Travel Guide

Overview

Nanga Parbat, the ninth highest mountain in the world
Nanga Parbat, the ninth highest mountain in the world © Tahsin Anwar Ali

Pakistan is undeniably beautiful but, tragically, isn't quite suitable for leisure travel at the moment. Home to the entire coast of the Arabian Sea, the snowy peaks of the Karakoram Mountains, and a cultural legacy that needs no introduction, it is sadly too politically unstable to accommodate any but the most intrepid of adventurers. Should the country's situation ever improve, tourists will undoubtedly scurry to enjoy its varied delights.

The country itself may be relatively new but the Indus region has hosted civilisation for thousands of years. History buffs who dive into this particular pool will discover depths that recall the British Empire's influence, rivalries between Hindu and Islamic dynasties, the Silk Road trade network that connected China, India and the Roman Empire, and Alexander the Great's conquest of the East. Nature lovers can follow the Indus River down from the spectacular mountain ranges in the north (which include the world's second highest peak, K2) to the arid plateau of Balochistan in the rugged southwest, which is as beautiful as it is unforgiving.

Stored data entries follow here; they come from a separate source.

(** * Tiled inference pipeline of the optical-profilometry defect detector

    A shallow embedding of the numeric core of [app.js]: normalization
    ranges, crop extraction, grid reassembly, difference computation and
    percentile thresholding, together with the re-entrancy guard of
    [runInference].

    The file has three parts: the arithmetic of JavaScript numbers, the
    embedding of the source functions (module [Minimal] for the [App] front
    end, module [Demo] for the [ModelInferenceApp] front end), and the
    theorems.  Modules [Gallery], [Cloud], [Canvas] and [Datasets] embed
    the thumbnail of the gallery, the point cloud and the canvases of the
    [ModelInferenceApp] front end, and the choice of the two datasets of a
    file; their properties close the file. *)

From Stdlib Require Import ZArith Lia Bool.
From Stdlib Require Import Floats.SpecFloat.
From stdpp Require Import base option list list_numbers sorting strings.

Local Open Scope Z_scope.

(** ** JavaScript numbers

    A JavaScript number is an IEEE 754 binary64 value.  Every finite
    binary64 value is an integer multiple of [2^-1074], so a finite number
    is kept as that integer: [Fin k] stands for [k * 2^-1074].  The two
    zeros are identified ([Fin 0]): the pipeline never divides by a value
    that can be a negative zero and never inspects the sign of a zero, so
    no function below tells them apart.  All NaNs are one value. *)

Inductive number : Type :=
| NaN : number
| PosInf : number
| NegInf : number
| Fin (k : Z) : number.

(** [U] is the integer that stands for 1.0. *)
Definition U : Z := 2 ^ 1074.

(** Nearest integer to [n / d] for [d > 0], ties to the even one. *)
Definition rne (n d : Z) : Z :=
  let q := n / d in
  let r := n mod d in
  match (2 * r ?= d) with
  | Lt => q
  | Gt => q + 1
  | Eq => if Z.even q then q else q + 1
  end.

(** A binary format: [prec] significant bits, the smallest positive value
    [2^shift0] (in units of [2^-1074]) and overflow from [2^maxbits]. *)
Record format : Type := { prec : Z; shift0 : Z; maxbits : Z }.

Definition binary64 : format := {| prec := 53; shift0 := 0; maxbits := 2098 |}.
Definition binary32 : format := {| prec := 24; shift0 := 925; maxbits := 1202 |}.

(** Round the non-negative rational [n / d] (in units of [2^-1074]) to the
    format: the spacing of representable values around it is [2^s]. *)
Definition round_mag (f : format) (n d : Z) : Z :=
  let L := Z.log2 (n / d) + 1 in
  let s := Z.max (shift0 f) (L - prec f) in
  rne n (d * 2 ^ s) * 2 ^ s.

Definition round (f : format) (n d : Z) : number :=
  if 0 <=? n then
    let k := round_mag f n d in
    if k <? 2 ^ maxbits f then Fin k else PosInf
  else
    let k := round_mag f (- n) d in
    if k <? 2 ^ maxbits f then Fin (- k) else NegInf.

Definition fneg (a : number) : number :=
  match a with
  | NaN => NaN
  | PosInf => NegInf
  | NegInf => PosInf
  | Fin x => Fin (- x)
  end.

(** [a + b] *)
Definition fadd (a b : number) : number :=
  match a, b with
  | NaN, _ | _, NaN => NaN
  | PosInf, NegInf | NegInf, PosInf => NaN
  | PosInf, _ | _, PosInf => PosInf
  | NegInf, _ | _, NegInf => NegInf
  | Fin x, Fin y => round binary64 (x + y) 1
  end.

(** [a - b] *)
Definition fsub (a b : number) : number := fadd a (fneg b).

(** An infinity times (or divided by) a finite value of sign [x]. *)
Definition sign_mul (x : Z) (a : number) : number :=
  match x ?= 0 with
  | Eq => NaN
  | Gt => a
  | Lt => fneg a
  end.

(** [a * b] *)
Definition fmul (a b : number) : number :=
  match a, b with
  | NaN, _ | _, NaN => NaN
  | Fin x, Fin y => round binary64 (x * y) U
  | Fin x, inf => sign_mul x inf
  | inf, Fin y => sign_mul y inf
  | PosInf, PosInf | NegInf, NegInf => PosInf
  | PosInf, NegInf | NegInf, PosInf => NegInf
  end.

(** [a / b]; a zero divisor counts as [+0]. *)
Definition fdiv (a b : number) : number :=
  match a, b with
  | NaN, _ | _, NaN => NaN
  | Fin x, Fin y =>
      match y ?= 0 with
      | Gt => round binary64 (x * U) y
      | Lt => round binary64 (- (x * U)) (- y)
      | Eq => sign_mul x PosInf
      end
  | Fin _, _ => Fin 0
  | inf, Fin y => if 0 <=? y then inf else fneg inf
  | _, _ => NaN
  end.

(** [a < b], [a <= b], [a > b], [a >= b], [a === b] *)
Definition flt (a b : number) : bool :=
  match a, b with
  | NaN, _ | _, NaN => false
  | Fin x, Fin y => x <? y
  | _, NegInf => false
  | NegInf, _ => true
  | PosInf, _ => false
  | _, PosInf => true
  end.

Definition fle (a b : number) : bool :=
  match a, b with
  | NaN, _ | _, NaN => false
  | Fin x, Fin y => x <=? y
  | NegInf, _ => true
  | _, PosInf => true
  | _, _ => false
  end.

Definition fgt (a b : number) : bool := flt b a.
Definition fge (a b : number) : bool := fle b a.

Definition feq (a b : number) : bool :=
  match a, b with
  | Fin x, Fin y => x =? y
  | PosInf, PosInf | NegInf, NegInf => true
  | _, _ => false
  end.

(** The global [isFinite] and [isNaN]. *)
Definition isFinite (a : number) : bool :=
  match a with Fin _ => true | _ => false end.

Definition isNaN (a : number) : bool :=
  match a with NaN => true | _ => false end.

(** [Math.abs], [Math.floor], [Math.min] and [Math.max] (two arguments). *)
Definition Math_abs (a : number) : number :=
  match a with
  | NaN => NaN
  | PosInf | NegInf => PosInf
  | Fin x => Fin (Z.abs x)
  end.

Definition Math_floor (a : number) : number :=
  match a with
  | Fin x => Fin (x / U * U)
  | _ => a
  end.

Definition Math_min (a b : number) : number :=
  match a, b with
  | NaN, _ | _, NaN => NaN
  | _, _ => if flt b a then b else a
  end.

Definition Math_max (a b : number) : number :=
  match a, b with
  | NaN, _ | _, NaN => NaN
  | _, _ => if flt a b then b else a
  end.

(** A decimal literal [n / d] of the source text, and an integer (an array
    length, a loop counter) used as a number. *)
Definition literal (n d : Z) : number := round binary64 (n * U) d.
Definition of_Z (n : Z) : number := round binary64 (n * U) 1.

(** The conversion applied on every store into a [Float32Array]. *)
Definition fround (a : number) : number :=
  match a with
  | Fin x => round binary32 x 1
  | _ => a
  end.

(** The array index a number denotes as a property key, if any. *)
Definition index_of (a : number) : option nat :=
  match a with
  | Fin x => if (0 <=? x) && (x mod U =? 0) then Some (Z.to_nat (x / U)) else None
  | _ => None
  end.

(** *** Agreement with the Standard Library's IEEE 754 specification *)

Definition of_SF (x : spec_float) : number :=
  match x with
  | S754_zero _ => Fin 0
  | S754_infinity false => PosInf
  | S754_infinity true => NegInf
  | S754_nan => NaN
  | S754_finite s m e =>
      let v := Z.pos m * 2 ^ (e + 1074) in
      Fin (if s then - v else v)
  end.

Definition number_same (a b : number) : bool :=
  match a, b with
  | NaN, NaN | PosInf, PosInf | NegInf, NegInf => true
  | Fin x, Fin y => x =? y
  | _, _ => false
  end.

(** The binary64 value nearest to [m * 2^e]. *)
Definition SF (m e : Z) : spec_float := binary_normalize 53 1024 m e false.

(** Sample operand pairs: a tie at the 53-bit boundary, overflow,
    subnormals and underflow, the two calibration constants, an inexact
    quotient, mixed magnitudes, and every combination of a zero, an
    infinity or NaN with a zero, a finite value, an infinity or NaN.  The
    zeros are positive: a division by a negative zero is the one operation
    whose result the model does not represent. *)
Definition SF_pairs : list (spec_float * spec_float) :=
  [ (SF (-9007199254740993) 0, SF 1 0);
    (SF 9007199254740991 971, SF 9007199254740991 971);
    (SF 3 (-1074), SF 3 (-1074));
    (SF 50481640625 (-20), SF 164982578125 (-23));
    (SF 1 0, SF 3 0);
    (SF 3 (-1074), SF 9007199254740991 971);
    (SF 9007199254740991 971, SF (-5) (-1074)) ]
  ++ flat_map (fun s => flat_map (fun x => [(s, x); (x, s)])
                 [S754_zero false; SF (-29) 0; S754_infinity false;
                  S754_infinity true; S754_nan])
       [S754_zero false; S754_infinity false; S754_infinity true; S754_nan].

Definition agrees (f : number -> number -> number)
    (g : spec_float -> spec_float -> spec_float) : bool :=
  forallb (fun '(a, b) => number_same (f (of_SF a) (of_SF b)) (of_SF (g a b)))
    SF_pairs.

Definition agrees_test (f : number -> number -> bool)
    (g : spec_float -> spec_float -> bool) : bool :=
  forallb (fun '(a, b) => Bool.eqb (f (of_SF a) (of_SF b)) (g a b)) SF_pairs.

(** ** Arrays, typed arrays and loops *)

(** The contents of a [Float32Array].  A typed array held in a field that
    is replaced and written in place ([lastReconstructed],
    [differenceData]) lives in the heap and the field holds a reference to
    it; the heap only grows, [new Float32Array] appends to it. *)
Abbreviation Float32Array := (list number) (only parsing).
Abbreviation ref := nat (only parsing).
Abbreviation heap := (list (list number)) (only parsing).

(** [new Float32Array(n)]: [n] zeros, for [0 <= n]; the [RangeError] of
    a negative length is not modelled. *)
Definition new_Float32Array (n : Z) : Float32Array :=
  replicate (Z.to_nat n) (Fin 0).

Definition alloc (a : Float32Array) (h : heap) : ref * heap :=
  (length h, h ++ [a]).

Definition deref (h : heap) (r : ref) : Float32Array :=
  default [] (h !! r).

The major cities of Karachi, the capital Islamabad, Lahore and Rawalpindi are all situated in the lowlands of the Indus valley. Life in these bustling urban areas is a mix of ancient tradition and modern technology, where shoppers haggle in colourful bazaars and craftsmen ply their trade, while others tuck into hot and spicy treats at street restaurants, or unwind at teahouses.

For now, sadly, Pakistan must continue to be overlooked as a mainstream travel destination due to valid safety concerns. Those brave souls who do decide to explore its cities and landscapes, however, will be rewarded with unforgettable sights and experiences.